Im Jahr 2009 erzielten Österreichs Einzelhändler einem Umsatz von 48,6 Milliarden Euro. Das sind real um 0,3 Prozent weniger als noch 2008. Das starke zweite Halbjahr konnte die Einbrüche des ersten nicht ausgleichen.
Österreichs Einzelhandel hat sich 2009 aufgrund der anhaltend guten Konsumnachfrage besser entwickelt als die Gesamtwirtschaft. Bei einem Rückgang des BIP um real 3,4 Prozent sind die Umsätze der heimischen Händler real - also preisbereinigt - nur um 0,3 Prozent gesunken. Nominell hat der stationäre Einzelhandel ein Umsatzplus von 1,3 Prozent gegenüber dem Vorjahr erzielt. In absoluten Zahlen lag der Einzelhandelsumsatz 2009 bei rund 48,6 Milliarden Euro.

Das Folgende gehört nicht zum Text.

(* ===== verification/Output.v ===== *)
(** * The output layer

    [main/output.c]: what a script prints goes through a stack of handlers, each with a
    buffer, before the server gets it; the first byte that gets through has the headers sent
    ([Server]).  The handlers of the application are functions of the application; a C
    pointer into a buffer is the bytes that it points to, since no code copies into the
    buffer again before they are read.  A fatal error is recorded, and what the code does
    after it is what is written there; that the engine does not come back is not modelled. *)

From S2P Require Import Prelude Zend Numeric Url Server.

Open Scope zs_scope.

Definition PHP_OUTPUT_HANDLER_WRITE : Z := 0x00.
Definition PHP_OUTPUT_HANDLER_START : Z := 0x01.
Definition PHP_OUTPUT_HANDLER_CLEAN : Z := 0x02.
Definition PHP_OUTPUT_HANDLER_FLUSH : Z := 0x04.
Definition PHP_OUTPUT_HANDLER_FINAL : Z := 0x08.
Definition PHP_OUTPUT_HANDLER_INTERNAL : Z := 0x0000.
Definition PHP_OUTPUT_HANDLER_USER : Z := 0x0001.
Definition PHP_OUTPUT_HANDLER_CLEANABLE : Z := 0x0010.
Definition PHP_OUTPUT_HANDLER_FLUSHABLE : Z := 0x0020.
Definition PHP_OUTPUT_HANDLER_REMOVABLE : Z := 0x0040.
Definition PHP_OUTPUT_HANDLER_STDFLAGS : Z := 0x0070.
Definition PHP_OUTPUT_HANDLER_STARTED : Z := 0x1000.
Definition PHP_OUTPUT_HANDLER_DISABLED : Z := 0x2000.
Definition PHP_OUTPUT_HANDLER_PROCESSED : Z := 0x4000.

Definition PHP_OUTPUT_POP_TRY : Z := 0x000.
Definition PHP_OUTPUT_POP_FORCE : Z := 0x001.
Definition PHP_OUTPUT_POP_DISCARD : Z := 0x010.
Definition PHP_OUTPUT_POP_SILENT : Z := 0x100.

Definition PHP_OUTPUT_IMPLICITFLUSH : Z := 0x01.
Definition PHP_OUTPUT_DISABLED : Z := 0x02.
Definition PHP_OUTPUT_WRITTEN : Z := 0x04.
Definition PHP_OUTPUT_SENT : Z := 0x08.
Definition PHP_OUTPUT_ACTIVE : Z := 0x10.
Definition PHP_OUTPUT_LOCKED : Z := 0x20.

Definition PHP_OUTPUT_HANDLER_ALIGNTO_SIZE : nat := Z.to_nat 0x1000.
Definition PHP_OUTPUT_HANDLER_DEFAULT_SIZE : nat := Z.to_nat 0x4000.
Definition PHP_OUTPUT_HANDLER_INITBUF_SIZE (s : nat) : nat :=
  if 1 <? s then s + PHP_OUTPUT_HANDLER_ALIGNTO_SIZE - s mod PHP_OUTPUT_HANDLER_ALIGNTO_SIZE
  else PHP_OUTPUT_HANDLER_DEFAULT_SIZE.

Definition php_output_default_handler_name : zstr := "default output handler".
Definition php_output_devnull_handler_name : zstr := "null output handler".

Inductive php_output_handler_status_t :=
  PHP_OUTPUT_HANDLER_FAILURE | PHP_OUTPUT_HANDLER_SUCCESS | PHP_OUTPUT_HANDLER_NO_DATA.

(** [php_output_context]; a buffer whose data is NULL is [None]. *)
Record php_output_context := OutputContext {
  op : Z;
  inb : option zstr;
  outb : option zstr;
}.
#[export] Instance context_rebuild : Rebuild php_output_context := λ c, OutputContext (op c) (inb c) (outb c).
Definition php_output_context_init (mode : Z) : php_output_context := OutputContext mode None None.
Definition php_output_context_reset (c : php_output_context) : php_output_context := OutputContext (op c) None None.
Definition php_output_context_feed (data : zstr) (c : php_output_context) : php_output_context := c <| inb := Some data |>.
Definition php_output_context_swap (c : php_output_context) : php_output_context := OutputContext (op c) (outb c) None.
Definition php_output_context_pass (c : php_output_context) : php_output_context := OutputContext (op c) None (inb c).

Preise stiegen stärker als Inflation
Die durchschnittliche Preissteigerung lag mit rund 1,6 Prozent zwar über der Inflationsrate von 0,5 Prozent, die Preise sind aber weniger stark gestiegen als zuletzt. Die Zahl der kaufenden Kunden ging gegenüber dem Vorjahr um 1,2 Prozent zurück. Die Zahl der Beschäftigten im Handel blieb im Vorjahr stabil. Das geht aus der aktuellen Konjunkturbeobachtung der KMU Forschung Austria hervor, die heute, Dienstag, präsentiert wurde und auf Daten von mehr als 4500 Geschäften basiert.
Im Weihnachtsgeschäft 2009 lag der Umsatz nominell um 3 Prozent über dem Niveau des Vorjahres und erstmals bei mehr als 1,5 Milliarden Euro.